Medtronic says it is 'two to three years' ahead of competition on artificial pancreas

Hooman Hakami, EVP and group president of Medtronic Diabetes

Medtronic ($MDT) is just a few days away from detailing pivotal data for its hybrid Closed Loop System at the American Diabetes Association conference. That's expected to be followed by a PMA submission in June, with an approval anticipated to follow in the spring.

"By the end of this month, the end of June, we are going to be submitting the PMA for the world' s first hybrid closed loop system, which we feel will put us somewhere in the neighborhood of at least two years to three years ahead of where the competition is going to be," said Hooman Hakami, EVP and group president of Medtronic Diabetes, at the company's recent investor day.

But the medical device giant doesn't plan to stop at being the first to bring an artificial pancreas system to market. Ultimately, it's looking to create a fully closed loop system. The current hybrid system relies upon two separate products, a continuous glucose monitor and an insulin pump that have been combined to work together to automatically regulate insulin delivery based on real-time blood glucose data.
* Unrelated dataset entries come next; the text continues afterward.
Lemma epoch_inv_forward ls tr st ev st' back cur cur' :
  epoch_inv ls tr st → session_inv ls st' →
  back_idxs st = Some back → back_idxs st' = Some (<[cur' := cur]> back) →
  curr_idx st = Some cur → curr_idx st' = Some cur' → cur < cur' →
  epoch_inv ls (tr ++ [(st, ev, st')]) st'.
Proof.
  intros (_ & back0 & Hb0 & Hlt & Hiff) Hinv Hb Hb' Hc Hc' Hcc.
  rewrite Hb in Hb0. simplify_eq.
  split; [done|]. exists (<[cur' := cur]> back0). split; [done|]. split.
  - intros k v. rewrite lookup_insert. case_decide; [intros [= <-]; lia|apply Hlt].
  - intros o. rewrite moved_forward_to_snoc, <- Hiff, lookup_insert.
    case_decide as Ho.
    + subst o. split; [|by eexists]. intros _. right. by exists cur.
    + split; [by left|]. intros [|(p & Hp & Ho' & Hpo)]; [done|]. congruence.
Qed.

Lemma epoch_inv_step ls tr st ev :
  epoch_inv ls tr st → degenerate_tab st ev = false →
  epoch_inv ls (tr ++ [(st, ev, step ev st)]) (step ev st).
Proof.
  intros Hinv Hnd. pose proof Hinv as (Hsi & back & Hb & Hlt & Hiff).
  pose proof Hsi as
    (Hst & _ & _ & cur & back1 & acts & starts & orig & rl &
     Hc & Hb1 & _ & Hs & _ & _ & _ & Hasc & Hhead & Hc0 & _).
  rewrite Hb in Hb1. symmetry in Hb1. simplify_eq.
  destruct ev as [key now|]; cbn [step].
  - pose proof (key_session_inv ls key now st Hsi) as Hsi'.
    pose proof (process_character_cases key now st cur back Hc Hb) as
      (_ & _ & _ & _ & cur' & back' & Hc' & Hb' & Heff & _).
    set (st' := state_of (process_character key now st)) in *.
    destruct Heff as [[-> ->]|[Hrange Heff]].
    { eapply epoch_inv_same; try done. intros p o. rewrite Hc, Hc'. intros; simplify_eq. lia. }
    destruct Heff as [|p Hch Hc1 Hp| Hch | starts0 s Hch Hs0 Hget | Hch1 Hch2].
    + eapply epoch_inv_same; try done. intros p o. rewrite Hc, Hc'. intros; simplify_eq. lia.
    + eapply epoch_inv_same; try done. intros p' o. rewrite Hc, Hc'. intros; simplify_eq.
      apply Hlt in Hp. lia.
    + unfold degenerate_tab in Hnd. rewrite Hc, Hch in Hnd.
      pose proof (takewhile_isspace_count_nonneg (Py.slice_from (text st) cur)) as Hcnt.
      assert (Ht : cur < tab_target st cur ≤ n_characters st - 1).
      { unfold tab_target in *.
        destruct (0 <=? cur) eqn:E1; [|lia]. destruct (cur <? n_characters st) eqn:E2; [|lia].
        simpl in Hnd. boolfacts. lia. }
      rewrite Z.min_r in Hc' by lia.
      eapply epoch_inv_forward; try done. lia.
    + rewrite Hs in Hs0. simplify_eq.
      pose proof (bisect_range starts0 cur) as Hbr.
      destruct (bisect_spec starts0 cur Hasc) as (_ & _ & Hgt).
      rewrite get_nonneg in Hget by lia.
      assert (cur < s).
      { eapply Hgt; [|done]. lia. }
      eapply epoch_inv_forward; done.
    + eapply epoch_inv_forward; try done. lia.
  - pose proof (rich_text_restyled st) as Hfr.
    eapply epoch_inv_same; try done.
    + eapply restyled_session_inv; done.
    + by rewrite (rs_back_idxs _ _ Hfr).
    + intros p o. rewrite (rs_curr_idx _ _ Hfr). intros; simplify_eq. lia.
Qed.

Lemma epoch_inv_run ls evs : ∀ tr st,
  epoch_inv ls tr st →
  Forall (λ '(a, ev, _), degenerate_tab a ev = false) (trace evs st) →
  epoch_inv ls (tr ++ trace evs st) (run evs st).
Proof.
  induction evs as [|ev evs IH]; intros tr st Hinv Hnd; simpl.
  - by rewrite app_nil_r.
  - simpl in Hnd. apply Forall_cons in Hnd as [Hnd1 Hnd].
    rewrite (cons_middle _ tr), app_assoc. apply IH; [|done].
    by apply epoch_inv_step.
Qed.

Lemma epoch_start_inv ls st0 : epoch_start ls st0 → epoch_inv ls [] st0.
Proof.
  intros (w & h & st & Hst & Hup).
  assert (static_ok ls st) as Hstatic.
  { destruct Hst as [->|Hr]; [apply static_ok_init|]. by apply reachable_session_inv in Hr as [? _]. }
  split; [by eapply update_dimensions_session_inv|].
  pose proof (update_dimensions_resets w h st) as (_ & _ & Hb).
  rewrite Hup in Hb. exists ∅. split; [done|]. split.
  - intros k v. by rewrite lookup_empty.
  - intros o. rewrite lookup_empty. split; [by intros []|].
    intros (a & ev & b & p & Hin & _). by apply elem_of_nil in Hin.
Qed.

(** C8, as the code has it: in an epoch in which no tab was pressed on a
    character that is not whitespace or on a whitespace run that reaches the
    end of the text, [back_idxs[o]] is defined exactly when the cursor moved
    forward to [o] from a smaller offset earlier in the epoch. *)
Theorem back_idxs_defined_iff_moved ls st0 evs :
  epoch_start ls st0 →
  Forall (λ '(a, ev, _), degenerate_tab a ev = false) (trace evs st0) →
  ∃ back, back_idxs (run evs st0) = Some back ∧
    ∀ o, is_Some (back !! o) ↔ moved_forward_to o (trace evs st0).
Proof.
  intros Hstart Hnd.
  destruct (epoch_inv_run ls evs [] st0 (epoch_start_inv ls st0 Hstart) Hnd)
    as (_ & back & Hb & _ & Hiff).
  by exists back.
Qed.

(** ** When the styling calls succeed *)

Lemma line_index_valid {A} (starts : list Z) (l : list A) idx :
  starts ≠ [] → length l = length starts →
  is_Some (Py.get l (Py.bisect starts idx - 1)).
Proof.
  intros Hne Hlen. apply get_is_Some.
  pose proof (bisect_range starts idx). unfold Py.len in *.
  destruct starts; [done|]. simpl in *. lia.
Qed.

(** The line buffers agree with the start offsets. *)
Definition layout_ok st : Prop :=
  ∃ starts orig rl,
    rich_lines_start_idxs st = Some starts ∧ orig_rich_lines st = Some orig ∧
    rich_lines st = Some rl ∧ starts ≠ [] ∧
    length orig = length starts ∧ length rl = length starts.

Lemma consistent_layout_ok st : consistent st → layout_ok st.
Proof. intros []. done. Qed.

Lemma restyled_layout_ok st st' : restyled st st' → layout_ok st → layout_ok st'.
Proof.
  intros [_ _ _ _ _ _ _ _ _ _ _ Hfs Hfo Hfr] (starts & orig & rl & Hs & Ho & Hr & Hne & Hlo & Hlr).
  rewrite Hr in Hfr. destruct (rich_lines st') as [rl'|] eqn:Hr'; [|done].
  exists starts, orig, rl'. split_and!; try congruence.
  simpl in Hfr. injection Hfr as Hfr.
  apply (f_equal length) in Hfr. rewrite !length_map in Hfr. congruence.
Qed.

Ltac index_contra :=
  match goal with
  | H : Py.get ?l (Py.bisect ?s ?i - 1) = None |- _ =>
      exfalso;
      let Hx := fresh in
      destruct (line_index_valid s l i) as [? Hx];
      [ done | rewrite ?length_set; congruence | congruence ]
  end.

Ltac run_style :=
  cbv beta iota zeta delta [style_wrong_char_at style_for_backspace_at
    style_correct_char_at style_cursor_location stylize_rich_line];
  let Q := fresh "Q" in
  match goal with |- ∃ st', ?E = Ok tt st' =>
    set (Q := λ r : outcome (TypedText Style) unit, ∃ st', r = Ok tt st');
    change (Q E)
  end;
  repeat mstep;
  mcbn; subst Q; cbv beta; try (eexists; reflexivity);
  try index_contra.

Lemma style_wrong_char_at_ok idx st :
  layout_ok st → ∃ st', style_wrong_char_at idx st = Ok tt st'.
Proof.
  intros (starts & orig & rl & Hs & Ho & Hr & Hne & Hlo & Hlr).
  destruct st; simpl in *; simplify_eq. run_style.
Qed.

Lemma style_cursor_location_ok st cur :
  layout_ok st → curr_idx st = Some cur → ∃ st', style_cursor_location st = Ok tt st'.
Proof.
  intros (starts & orig & rl & Hs & Ho & Hr & Hne & Hlo & Hlr) Hc.
  destruct st; simpl in *; simplify_eq. run_style.
Qed.

Lemma style_for_backspace_at_ok idx st back :
  layout_ok st → back_idxs st = Some back → (idx ≠ 0 → is_Some (back !! idx)) →
  ∃ st', style_for_backspace_at idx st = Ok tt st'.
Proof.
  intros (starts & orig & rl & Hs & Ho & Hr & Hne & Hlo & Hlr) Hb Hidx.
  destruct st; simpl in *; simplify_eq. run_style.
  boolfacts. destruct (Hidx ltac:(done)). congruence.
Qed.

Lemma style_correct_char_at_ok idx st c :
  layout_ok st → Py.get (text st) idx = Some c →
  (Py.isspace_char c = true ∨ ∀ s, is_Some (typed_style s)) →
  ∃ st', style_correct_char_at idx st = Ok tt st'.
Proof.
  intros (starts & orig & rl & Hs & Ho & Hr & Hne & Hlo & Hlr) Hc Hty.
  destruct st; simpl in *; simplify_eq. run_style.
  all: try congruence.
  all: destruct Hty as [|Hty]; [congruence|].
  all: match goal with H : typed_style ?s = None |- _ => destruct (Hty s); congruence end.
Qed.

(** ** Backspace and tab *)

(** Use a styling call that is known to succeed. *)
Ltac by_ok Hok Hfr :=
  let st2 := fresh "st" in
  let H := fresh "Hok" in
  let Hf := fresh "Hfr" in
  edestruct Hok as [st2 H];
  [ solve [ eassumption | reflexivity ] ..
  | pose proof Hfr as Hf; rewrite H in Hf |- *; cbn [state_of] in Hf;
    destruct st2; destruct Hf; cbn in *; simplify_eq ].

Ltac kstep :=
  mcbn;
  lazymatch goal with
  | |- ?Q ?E =>
      head_scrutinee E ltac:(fun X =>
        lazymatch X with
        | style_for_backspace_at ?i ?s =>
            by_ok (style_for_backspace_at_ok i s) (style_for_backspace_at_restyled i s)
        | style_wrong_char_at ?i ?s =>
            by_ok (style_wrong_char_at_ok i s) (style_wrong_char_at_restyled i s)
        | style_correct_char_at ?i ?s =>
            by_ok (style_correct_char_at_ok i s) (style_correct_char_at_restyled i s)
        | Ok _ _ => fail
        | Raise _ _ => fail
        | bool_decide (_ = _) =>
            first [ rewrite bool_decide_eq_true_2 by done
                  | rewrite bool_decide_eq_false_2 by done
                  | destruct X eqn:? ]
        | _ => destruct X eqn:?
        end)
  end.

Lemma takewhile_isspace_count_head c s :
  Py.takewhile_isspace_count (c :: s) =
  if Py.isspace_char c then 1 + Py.takewhile_isspace_count s else 0.
Proof. done. Qed.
"We remain completely committed to a fully Closed Loop System," said Hakami. "We're not there yet, but every single day we are in fact getting closer."

The next iteration will be based on a new sensor, Harmony 1, that's the next-gen after the Enlite 3 that's used in the 670G integrated hybrid closed loop system that's slated to be the subject of a PMA submission later this month. Harmony 1 is expected to be worn for 10 days, up from 7 with the current system. It's also expected to be more accurate, with a maximum of a 10% mean absolute relative difference (MARD).

Medtronic expects that a closed loop system based on Harmony 1 would require only once-daily finger stick calibration, down from the twice-daily required for most continuous glucose monitors. The company expects to have this next-gen closed loop system in a pivotal trial in less than a year, with an FDA submission to follow that will require a 12-month review cycle.

But that's just the beginning--Medtronic expects to have several rapid waves of innovation in its diabetes business over the next 5 years. It recently rolled out a partnership with Qualcomm to develop a single-use, inexpensive continuous blood glucose sensor for Type 2 diabetics.

"What this translates to is really an explosion of innovation across all of these business units, where we are going to be launching more new products in the next 5 years than we have in the last 15 years," concluded Hakami.

In the bigger picture, Medtronic committed to offering consistent, double-digit constant currency EPS growth, which it expects will offer shareholder returns in the low double-digit to mid-teens. It also expects to deliver $40 billion in free cash flow over the next 5 years.

It expects three major themes to drive its growth in this longer term time frame: therapy innovation, globalization and economic value.